→ **SUPPLIED ENTRIES**
(* ===== verification/DataPlaneSpec.v ===== *)
(** * The data plane application: its properties

    What holds under any interleaving of the threads of DataPlane.v, what each
    message does, which messages are outside of the bounds of the code, and how
    the application uses the library. *)

From Stdlib Require Import SpecFloat.
From stdpp Require Import gmap.
From S2P Require Import Prelude Protocol Command CString Float Scheduler State Config Identity Alarm.
From S2P Require Import CoapClient Request Connector DpClient DataPlane.

(** ** Scores *)

(** A moment, and the moments of a window of [w] seconds. *)
Definition timespec_ok (t : timespec) : Prop := 0 ≤ tv_nsec t < 1000000000.

Definition nanoseconds (t : timespec) : Z := tv_sec t * 1000000000 + tv_nsec t.

Definition in_window (start now : timespec) (w : Z) : Prop :=
  timespec_ok start ∧ timespec_ok now ∧
  nanoseconds start ≤ nanoseconds now ≤ nanoseconds start + w * 1000000000.

#[export] Instance in_window_dec start now w : Decision (in_window start now w).
Proof. unfold in_window, timespec_ok. apply _. Defined.

Section Scores.

Lemma get_sensor_feedback_bounds v : 0 ≤ get_sensor_feedback v ≤ 98.
Proof.
  unfold get_sensor_feedback. destruct (find_first _ _) as [[x n]|] eqn:Hf; [|lia].
  apply find_first_elem in Hf as [Hin _]. unfold score_steps in Hin.
  rewrite !elem_of_cons, elem_of_nil in Hin. naive_solver lia.
Qed.

Lemma diff_in_ms_bounds start now w :
  in_window start now w → 0 < w < 2147484 →
  ∃ ms, diff_in_ms start now = Some ms ∧ 0 ≤ ms ≤ w * 1000.
Proof.
  intros (Hs & Hn & Hw) Hp. unfold timespec_ok, nanoseconds in *. unfold diff_in_ms.
  assert (∃ sec nsec, (if decide (tv_nsec now - tv_nsec start < 0)
    then (tv_sec now - tv_sec start - 1, tv_nsec now - tv_nsec start + 1000000000)
    else (tv_sec now - tv_sec start, tv_nsec now - tv_nsec start)) = (sec, nsec) ∧
    0 ≤ sec ∧ 0 ≤ nsec < 1000000000 ∧ sec * 1000000000 + nsec ≤ w * 1000000000)
    as (sec & nsec & -> & Hsec & Hnsec & Hle).
  { case_decide; do 2 eexists; split; [reflexivity| |reflexivity|]; lia. }
  set (k := if decide (nsec = 0) then 0 else 1).
  assert (0 ≤ k ≤ 1 ∧ nsec ≤ k * 1000 * 1000000 ∧ sec + k ≤ w) as (Hk & Hnk & Hsk)
    by (unfold k; case_decide; lia).
  assert (upto (sec * 1000) (d_mul (d_of_Z sec) (d_of_Z 1000))) as Hm.
  { apply d_mul_upto; [|by apply d_of_Z_integer|lia..].
    eapply is_integer_upto; [apply d_of_Z_integer|]; lia. }
  assert (upto (k * 1000) (d_div (d_of_Z nsec) (d_of_Z 1000000))) as Hd.
  { by apply (d_div_upto nsec 1000000); [apply d_of_Z_integer; lia..|lia|lia|lia|lia]. }
  pose proof (d_add_upto _ _ _ _ Hm Hd ltac:(lia) ltac:(lia) ltac:(lia)) as Ha.
  apply d_trunc_upto in Ha as (v & Hv & Hb); [|lia].
  exists v. unfold to_long. rewrite Hv. cbn [mbind option_bind].
  rewrite decide_True by lia. split; [done|lia].
Qed.

(** A response within the window has a score, of at most 100. *)
Lemma time_score_bounds_of start now w :
  in_window start now w → 0 < w < 2147484 →
  ∃ v, time_score start now w = Some v ∧ 0 ≤ v ≤ 100.
Proof.
  intros Hw Hp. destruct (diff_in_ms_bounds _ _ _ Hw Hp) as (ms & Hms & Hb).
  unfold time_score. rewrite Hms. cbn [mbind option_bind]. unfold ATLAS_SEC_TO_MS.
  rewrite decide_True by lia. cbn [mbind option_bind].
  assert (upto 1 (d_div (d_of_Z ms) (d_of_Z (w * 1000)))) as Hd.
  { apply (d_div_upto ms (w * 1000)); [apply d_of_Z_integer; lia..|lia|lia|lia|lia]. }
  pose proof (d_mul_upto 1 100 _ (d_of_Z 100) Hd ltac:(by apply d_of_Z_integer) ltac:(lia) ltac:(lia)
    ltac:(lia)) as Hm.
  pose proof (d_sub_upto 100 (d_of_Z 100) _ ltac:(by apply d_of_Z_integer) Hm ltac:(lia)) as Hs.
  apply d_trunc_upto in Hs as (v & Hv & Hv100); [|lia].
  exists v. unfold to_uint16. rewrite Hv. cbn [mbind option_bind].
  rewrite decide_True by lia. done.
Qed.

End Scores.

(** ** The invariant *)

Definition feedback_id (f : atlas_feedback_t) : list byte := c_string (fb_identity f).

Definition sample_ok (f : atlas_feedback_t) : Prop := feedback_ok f ∧ fb_sensor_score f ≤ 98.

(** The arrays have their sizes, and the samples of a window are of different
    devices. *)
Record rep_ok (r : reputation_t) : Prop := mk_rep_ok {
  ro_vals : length (rp_sensor_val r) = 256%nat;
  ro_fbs : length (rp_feedback r) = 256%nat;
  ro_len : 0 ≤ rp_feedback_length r ≤ 256;
  ro_sample : Forall sample_ok (rp_feedback r);
  ro_distinct : NoDup (feedback_id <$> samples r)
}.

(** Whether the task is between the start and the end of its window. *)
Definition window_open (t : task_pc) : bool :=
  match t with TaskReset _ | TaskStart _ | TaskClose _ => true | _ => false end.

(** Whether the samples of the last window are still to be used. *)
Definition has_samples (t : task_pc) : bool :=
  match t with TaskOff | TaskRequest | TaskOpen _ => false | _ => true end.

(** [set_reputation] runs before the task does. *)
Definition task_started (pc : main_pc) : bool :=
  match pc with MainWait | MainExit _ => true | _ => false end.

(** The identity a message is being handled for is a string. *)
Definition mqtt_ok (m : mqtt_pc) : Prop :=
  match m with MqttIdle => True | MqttValue id | MqttSample id _ => nul_free id end.

(** The samples, and where the task is. *)
Record window_ok (t : task_pc) (r : reputation_t) : Prop := mk_window_ok {
  wo_rep : rep_ok r;
  wo_active : rp_feedback_active r = window_open t;
  wo_empty : has_samples t = false → rp_feedback_length r = 0
}.

Definition prog_ok {E} (s : prog E) : Prop :=
  window_ok (pg_task s) (ap_rep (pg_app s)) ∧
  (task_started (pg_main s) = false → pg_task s = TaskOff) ∧ mqtt_ok (pg_mqtt s).

Section Invariant.
Context `{Host} {E : Type} `{DpEnv E, AppEnv E}.
Implicit Types a : app_state_t E.

Lemma ap_call_eq {A} (f : E → A * E) a :
  ∃ x e, ap_call f a = (x, ap_with_dp (dp_with_env e (ap_dp a)) a) ∧ f (dp_env (ap_dp a)) = (x, e).
Proof. unfold ap_call. destruct (f _) as [x e]. by exists x, e. Qed.

End Invariant.

(** Takes a computation that answered apart. *)
Ltac ainv_step := match goal with
  | H : None = Some _ |- _ => discriminate H
  | H : mbind ?f ?m = Some _ |- _ =>
      let x := fresh "x" in let Hx := fresh "Hx" in apply bind_Some in H as (x & Hx & H)
  | H : context [ap_call ?f ?a] |- _ =>
      let x := fresh "x" in let e := fresh "e" in let X := fresh "X" in let F := fresh "F" in
      destruct (ap_call_eq f a) as (x & e & X & F); rewrite X in H; clear X
  | H : (if ?b then _ else _) = Some _ |- _ => destruct b
  | H : (match ?x with _ => _ end) = Some _ |- _ => is_var x; destruct x
  | H : (match ?x with _ => _ end) = Some _ |- _ => destruct x eqn:?
  | H : (match ?x with _ => _ end) = (_, _) |- _ => destruct x eqn:?
  | H : Some _ = Some _ |- _ => apply (inj Some) in H
  | H : (_, _) = (_, _) |- _ => apply (inj2 pair) in H as [??]
  end; cbn beta iota zeta in *.
Ltac ainv := repeat ainv_step; subst.

Section Keep.
Context `{Host} {E : Type} `{DpEnv E, AppEnv E}.
Implicit Types a : app_state_t E.

(** *** What does not touch the reputation *)

Lemma publish_feature_rep i a a' :
  publish_feature_value i a = Some a' → ap_rep a' = ap_rep a ∧ ap_tok a' = ap_tok a.
Proof.
  unfold publish_feature_value, publish_body, random_number_generator. intros Hs. by ainv.
Qed.

Lemma publish_task_rep i a a' : publish_task i a = Some a' → ap_rep a' = ap_rep a.
Proof.
  unfold publish_task. intros (a1 & Hp & Hs)%bind_Some. apply publish_feature_rep in Hp as [<- _].
  by ainv.
Qed.

Lemma strtok_next_rep seps a p a' : strtok_next seps a = Some (p, a') → ap_rep a' = ap_rep a.
Proof. unfold strtok_next, strtok_first. intros Hs. by ainv. Qed.

Lemma strtok_arg_rep first a p a' : strtok_arg first a = Some (p, a') → ap_rep a' = ap_rep a.
Proof.
  unfold strtok_arg, strtok_first. destruct first; [|apply strtok_next_rep]. intros Hs. by ainv.
Qed.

→ **TASK BRIEF**
Please output the lines of the listing above that fall in the stretch from the one with "the application uses the library. *)" through the one with "#[export] Instance in_window_dec", exactly and only those.

→ **EXERCISE SOLUTION**
    the application uses the library. *)

From Stdlib Require Import SpecFloat.
From stdpp Require Import gmap.
From S2P Require Import Prelude Protocol Command CString Float Scheduler State Config Identity Alarm.
From S2P Require Import CoapClient Request Connector DpClient DataPlane.

(** ** Scores *)

(** A moment, and the moments of a window of [w] seconds. *)
Definition timespec_ok (t : timespec) : Prop := 0 ≤ tv_nsec t < 1000000000.

Definition nanoseconds (t : timespec) : Z := tv_sec t * 1000000000 + tv_nsec t.

Definition in_window (start now : timespec) (w : Z) : Prop :=
  timespec_ok start ∧ timespec_ok now ∧
  nanoseconds start ≤ nanoseconds now ≤ nanoseconds start + w * 1000000000.

#[export] Instance in_window_dec start now w : Decision (in_window start now w).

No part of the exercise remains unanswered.